On Thursday night, he made a rare televised public appearance at a book launch for a hard Brexit-backing multimillionaire donor, and breezily announced that Brexit “is a walk in the park”.

On Friday morning, the same news reporters asked him, “Is it all a walk in the park?”

Only for him to reply, “A walk in the park, who said that?”

“You,” he was told. “You said it at a book launch last night.”

At this point he is in his government car, shouting, “Nooooo,” just as the door shuts, when the word he is looking for is in fact, “Yeeeees.”

All of this has left us precious little time to get in to the fact that he is still nonchalantly blaming MPs for their own death threats, for “not getting Brexit done,” still has “senior cabinet ministers” anonymously briefing The Times to warn that if you don’t get Brexit done “there will be riots”.

It is miserable to have to point out that, in public life, the role of the people who make the laws has traditionally been to encourage people not to break them. Governments, traditionally, tell people not to riot, rather than to threaten the country with them.

Still, Classic Dom and all that, as they say, whose final words to Mr Goodall were arguably the best. “You’re not a very good journalist, mate,” he says.

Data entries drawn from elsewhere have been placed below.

(** * Finly (SpendGuard): transaction queries, statistics, category suggestion

    A shallow embedding of the parts of the Express/Mongoose backend that the
    specification talks about:

    - [backend/models/Transaction.js]  (schema hooks, [getUserTransactions],
      [getTransactionStats]),
    - [backend/models/Category.js]     ([incrementUsage], the parent hook),
    - [backend/controllers/transactionController.js] and
      [categoryController.js]          (the request handlers),
    - [backend/controllers/ocrController.js] ([suggestCategoryFromMerchant]).

    MongoDB collections are finite maps from [_id] to documents; a handler is
    a function from the store (and the request) to a result or a thrown
    error.  JavaScript numbers are exact rationals extended with [NaN] and the
    infinities: rounding of doubles is not represented. *)

From Stdlib Require Import Ascii QArith Qround.
From stdpp Require Import gmap strings list fin_maps pretty.

Open Scope Z_scope.

(** ** JavaScript values *)

Module Js.

(** A JavaScript number. *)
Inductive num :=
| NaN
| PInf
| NInf
| Fin (q : Q).

(** Truthiness of a string: every string but the empty one. *)
Definition truthy_str (s : string) : bool :=
  match s with
  | EmptyString => false
  | String _ _ => true
  end.

(** Truthiness of a number: every number but [0] and [NaN]. *)
Definition truthy_num (n : num) : bool :=
  match n with
  | NaN => false
  | PInf | NInf => true
  | Fin q => negb (Qeq_bool q 0)
  end.

(** Truthiness of a possibly [undefined] value. *)
Definition truthy_opt {A} (truthy : A -> bool) (o : option A) : bool :=
  match o with
  | Some a => truthy a
  | None => false
  end.

(** [x >= y] and [x <= y] on numbers; every comparison with [NaN] fails. *)
Definition geb (x y : num) : bool :=
  match x, y with
  | NaN, _ | _, NaN => false
  | PInf, _ => true
  | _, NInf => true
  | NInf, _ => false
  | _, PInf => false
  | Fin a, Fin b => Qle_bool b a
  end.

Definition leb (x y : num) : bool := geb y x.

(** [x < y]. *)
Definition ltb (x y : num) : bool :=
  match x, y with
  | NaN, _ | _, NaN => false
  | _, NInf => false
  | NInf, _ => true
  | PInf, _ => false
  | _, PInf => true
  | Fin a, Fin b => negb (Qle_bool b a)
  end.

Definition ofZ (z : Z) : num := Fin (inject_Z z).

(** [a / b] for two integers: a division by zero gives an infinity, or
    [NaN] for [0 / 0]. *)
Definition divZ (a b : Z) : num :=
  if b =? 0 then (if a =? 0 then NaN else if 0 <? a then PInf else NInf)
  else Fin (inject_Z a / inject_Z b).

(** [Math.ceil]. *)
Definition ceil (x : num) : num :=
  match x with
  | Fin q => Fin (inject_Z (Qceiling q))
  | _ => x
  end.

(** [String.prototype.toLowerCase], on the ASCII letters: exact on a string
    of ASCII characters. A character outside ASCII is left as it is, where
    JavaScript may map it (U+0130, U+212A), so the statements that depend on
    the lower-cased text ask for an ASCII string. *)
Definition lower_ascii (a : ascii) : ascii :=
  let n := nat_of_ascii a in
  if ((65 <=? n) && (n <=? 90))%nat then ascii_of_nat (n + 32) else a.

Fixpoint toLowerCase (s : string) : string :=
  match s with
  | EmptyString => EmptyString
  | String a r => String (lower_ascii a) (toLowerCase r)
  end.

(** [s.includes(pat)]: [pat] occurs in [s] as a contiguous substring. *)
Fixpoint includes (s pat : string) : bool :=
  String.prefix pat s ||
  match s with
  | EmptyString => false
  | String _ r => includes r pat
  end.

(** [s.split(sep)] for a one-character separator. *)
Fixpoint split (sep : ascii) (s : string) : list string :=
  match s with
  | EmptyString => [EmptyString]
  | String a r =>
      if Ascii.eqb a sep then EmptyString :: split sep r
      else match split sep r with
           | [] => [String a EmptyString]
           | h :: t => String a h :: t
           end
  end.

(** *** [parseFloat] *)

Definition digit (a : ascii) : option Z :=
  let n := Z.of_nat (nat_of_ascii a) in
  if (48 <=? n) && (n <=? 57) then Some (n - 48) else None.

(** Reads the longest run of decimal digits: its value, its length and the
    rest of the text. *)
Fixpoint digits (s : string) (acc : Z) (n : nat) : Z * nat * string :=
  match s with
  | EmptyString => (acc, n, s)
  | String a r =>
      match digit a with
      | Some d => digits r (10 * acc + d) (S n)
      | None => (acc, n, s)
      end
  end.

Definition is_space (a : ascii) : bool :=
  let n := nat_of_ascii a in
  ((n =? 32) || ((9 <=? n) && (n <=? 13)))%nat.

Fixpoint trimStart (s : string) : string :=
  match s with
  | String a r => if is_space a then trimStart r else s
  | EmptyString => s
  end.

(** An optional sign: [true] for a minus. *)
Definition sign (s : string) : bool * string :=
  match s with
  | String "-" r => (true, r)
  | String "+" r => (false, r)
  | _ => (false, s)
  end.

(** The exponent part, [0] when there is none or it has no digit. *)
Definition exponent (s : string) : Z :=
  match s with
  | String c r =>
      if Ascii.eqb c "e" || Ascii.eqb c "E" then
        let '(neg, r') := sign r in
        let '(e, n, _) := digits r' 0 0%nat in
        if (n =? 0)%nat then 0 else if neg then - e else e
      else 0
  | EmptyString => 0
  end.

(** [parseFloat(s)]: leading white space is skipped, the longest prefix
    that is a decimal literal is read, the rest is ignored; [NaN] when
    there is no such prefix. The result is the number the literal denotes,
    not its nearest double: a literal below the least positive double reads
    as [0] in JavaScript and as itself here, so the statements that depend
    on the truthiness of a parsed bound ask for a magnitude that no rounding
    takes to [0]. *)
Definition parseFloat (s : string) : num :=
  let '(neg, s1) := sign (trimStart s) in
  if String.prefix "Infinity" s1 then (if neg then NInf else PInf) else
  let '(ip, ni, s2) := digits s1 0 0%nat in
  let '(fp, nf, s3) :=
    match s2 with
    | String "." r => digits r 0 0%nat
    | _ => (0, 0%nat, s2)
    end in
  if (ni + nf =? 0)%nat then NaN else
  let m := (inject_Z ip + inject_Z fp / inject_Z (10 ^ Z.of_nat nf))%Q in
  let v := (m * Qpower (10 # 1) (exponent s3))%Q in
  Fin (if neg then Qopp v else v).

End Js.

(** ** Documents and collections *)

Definition ObjectId := string.

(** A stored document together with its [_id]. *)
Definition Doc (A : Type) : Type := (ObjectId * A)%type.

(** [models/Category.js]: the fields of the schema that the handlers below
    read or write. [c_userId = None] is the [null] owner of a system-wide
    category. *)
Record Category := mkCategory {
  c_name : string;
  c_type : string;
  c_userId : option ObjectId;
  c_isActive : bool;
  c_isDefault : bool;
  c_usageCount : Z;
  c_lastUsed : option Z;
  c_parentCategory : option ObjectId
}.

(** [models/Transaction.js]. Dates are milliseconds since the epoch. *)
Record Transaction := mkTransaction {
  t_title : string;
  t_description : option string;
  t_amount : Q;
  t_type : string;
  t_category : ObjectId;
  t_date : Z;
  t_userId : ObjectId;
  t_paymentMethod : string;
  t_locationName : option string;
  t_tags : list string
}.

Record Store := mkStore {
  categories : gmap ObjectId Category;
  transactions : gmap ObjectId Transaction
}.

(** [Model.find(filter)]: the matching documents, in the collection's natural
    order. *)
Definition find {A} (filter : Doc A -> bool) (coll : gmap ObjectId A)
  : list (Doc A) :=
  List.filter filter (map_to_list coll).

(** [Model.findOne(filter)]: the first matching document, or [null]. *)
Definition findOne {A} (filter : Doc A -> bool) (coll : gmap ObjectId A)
  : option (Doc A) :=
  List.find filter (map_to_list coll).

(** [Model.countDocuments(filter)]. *)
Definition countDocuments {A} (filter : Doc A -> bool) (coll : gmap ObjectId A)
  : Z :=
  Z.of_nat (length (find filter coll)).

(** [Model.findById(id)]. *)
Definition findById {A} (id : ObjectId) (coll : gmap ObjectId A) : option A :=
  coll !! id.

(** [doc.userId.equals(userId)] for a non-null owner, and the query clause
    [{ userId: userId }]. *)
Definition ownedBy (userId : ObjectId) (owner : option ObjectId) : bool :=
  match owner with
  | Some o => String.eqb o userId
  | None => false
  end.

(** ** Thrown errors *)

Inductive Exn :=
| AppError (message : string) (statusCode : Z)
| Error (message : string)
| ValidationError (message : string)
| MongoServerError (message : string)
| TypeError (message : string).

Inductive result (A : Type) :=
| Ok (a : A)
| Throw (e : Exn).

Arguments Ok {A} a.
Arguments Throw {A} e.

Definition bind {A B} (r : result A) (k : A -> result B) : result B :=
  match r with
  | Ok a => k a
  | Throw e => Throw e
  end.

Notation "'let!' x ':=' r 'in' k" := (bind r (fun x => k))
  (at level 10, x pattern, r at level 100, k at level 200).

(** Whether a value is neither [undefined] nor [null]. *)
Definition defined {A} (o : option A) : bool :=
  match o with
  | Some _ => true
  | None => false
  end.

(** The double quote, for the messages that quote a name. *)
Definition quote : string := String (ascii_of_nat 34) EmptyString.

(** [if (c) throw e;] *)
Definition throwIf (c : bool) (e : Exn) : result unit :=
  if c then Throw e else Ok tt.

(** ** [models/Category.js] *)

Module CategoryModel.

(** [categorySchema.pre('save')]: the parent of a subcategory exists, is not a
    subcategory itself and belongs to the same user. *)
Definition preSave (cats : gmap ObjectId Category) (this : Category)
  : result unit :=
  match c_parentCategory this with
  | None => Ok tt
  | Some parentId =>
      match findById parentId cats with
      | None => Throw (Error "Parent category does not exist")
      | Some parentCategory =>
          let! _ := throwIf (defined (c_parentCategory parentCategory))
                      (Error "Cannot create subcategory of a subcategory") in
          throwIf
            match c_userId parentCategory, c_userId this with
            | Some p, Some o => negb (String.eqb p o)
            | _, _ => false
            end
            (Error "Parent category must belong to the same user")
      end
  end.

(** [categorySchema.methods.incrementUsage], on the category stored under
    [id]: [this.usageCount += 1; this.lastUsed = new Date(); this.save()].
    [save] validates the changed paths ([usageCount] has [min: 0]), runs the
    hook above and writes the document back. *)
Definition incrementUsage (cats : gmap ObjectId Category) (id : ObjectId)
  (this : Category) (now : Z) : result (gmap ObjectId Category) :=
  let this' :=
    {| c_name := c_name this;
       c_type := c_type this;
       c_userId := c_userId this;
       c_isActive := c_isActive this;
       c_isDefault := c_isDefault this;
       c_usageCount := c_usageCount this + 1;
       c_lastUsed := Some now;
       c_parentCategory := c_parentCategory this |} in
  let! _ := throwIf (c_usageCount this' <? 0)
              (ValidationError "Usage count cannot be negative") in
  let! _ := preSave cats this' in
  Ok (<[id := this']> cats).

End CategoryModel.

(** ** The transaction query builder ([models/Transaction.js]) *)

Module TransactionModel.

(** A [{ $gte, $lte }] condition; each bound may be missing. *)
Record Range (A : Type) := mkRange {
  r_gte : option A;
  r_lte : option A
}.

Arguments mkRange {A} r_gte r_lte.
Arguments r_gte {A} r.
Arguments r_lte {A} r.

(** The filter object both [getUserTransactions] and [getTransactions] build;
    a key that was not assigned is [None]. [q_or] is the search text of the
    [$or] of three [$regex] clauses. *)
Record Query := mkQuery {
  q_userId : ObjectId;
  q_type : option string;
  q_category : option string;
  q_paymentMethod : option string;
  q_date : option (Range Z);
  q_amount : option (Range Js.num);
  q_tags : option (list string);
  q_or : option string
}.

(** The [options] argument of [getUserTransactions]. Dates are the instants
    [new Date(..)] denotes. *)
Record Options := mkOptions {
  o_page : option Z;
  o_limit : option Z;
  o_type : option string;
  o_category : option string;
  o_startDate : option Z;
  o_endDate : option Z;
  o_minAmount : option Js.num;
  o_maxAmount : option Js.num;
  o_paymentMethod : option string;
  o_tags : option (list string);
  o_search : option string;
  o_sortBy : option string;
  o_sortOrder : option string
}.

(** [if (v) query.k = v] *)
Definition whenTruthy {A} (truthy : A -> bool) (v : option A) : option A :=
  if Js.truthy_opt truthy v then v else None.

(** A [Date] object is always truthy. *)
Definition truthy_date (_ : Z) : bool := true.

(** [if (lo || hi) { q = {}; if (lo) q.$gte = lo; if (hi) q.$lte = hi }] *)
Definition rangeOf {A} (truthy : A -> bool) (lo hi : option A)
  : option (Range A) :=
  if Js.truthy_opt truthy lo || Js.truthy_opt truthy hi
  then Some (mkRange (whenTruthy truthy lo) (whenTruthy truthy hi))
  else None.

(** The "Build query" block of [getUserTransactions]. *)
Definition buildQuery (userId : ObjectId) (o : Options) : Query :=
  {| q_userId := userId;
     q_type := whenTruthy Js.truthy_str (o_type o);
     q_category := whenTruthy Js.truthy_str (o_category o);
     q_paymentMethod := whenTruthy Js.truthy_str (o_paymentMethod o);
     q_date := rangeOf truthy_date (o_startDate o) (o_endDate o);
     q_amount := rangeOf Js.truthy_num (o_minAmount o) (o_maxAmount o);
     q_tags := whenTruthy (fun tags => (0 <? length tags)%nat) (o_tags o);
     q_or := whenTruthy Js.truthy_str (o_search o) |}.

To which we can only ask, of the man who has thrown Ken Clarke out of the Tory party, failed to get a general election, lost every single vote in the House of Commons and has been internationally and unanimously humiliated by all 11 judges of the Supreme Court, how good do you think you are, exactly, at this political strategy stuff?

At some point, inevitably, there will be an election, and the public will have to make their minds up. Eventually, Brent liberates himself from his false idolisation of his idiot hero. The last we ever see of Finchy is the back of him, on his way into the Christmas party, and three telling words:

“Chris, f*** off.”

It may just be that the voters come to a similar conclusion.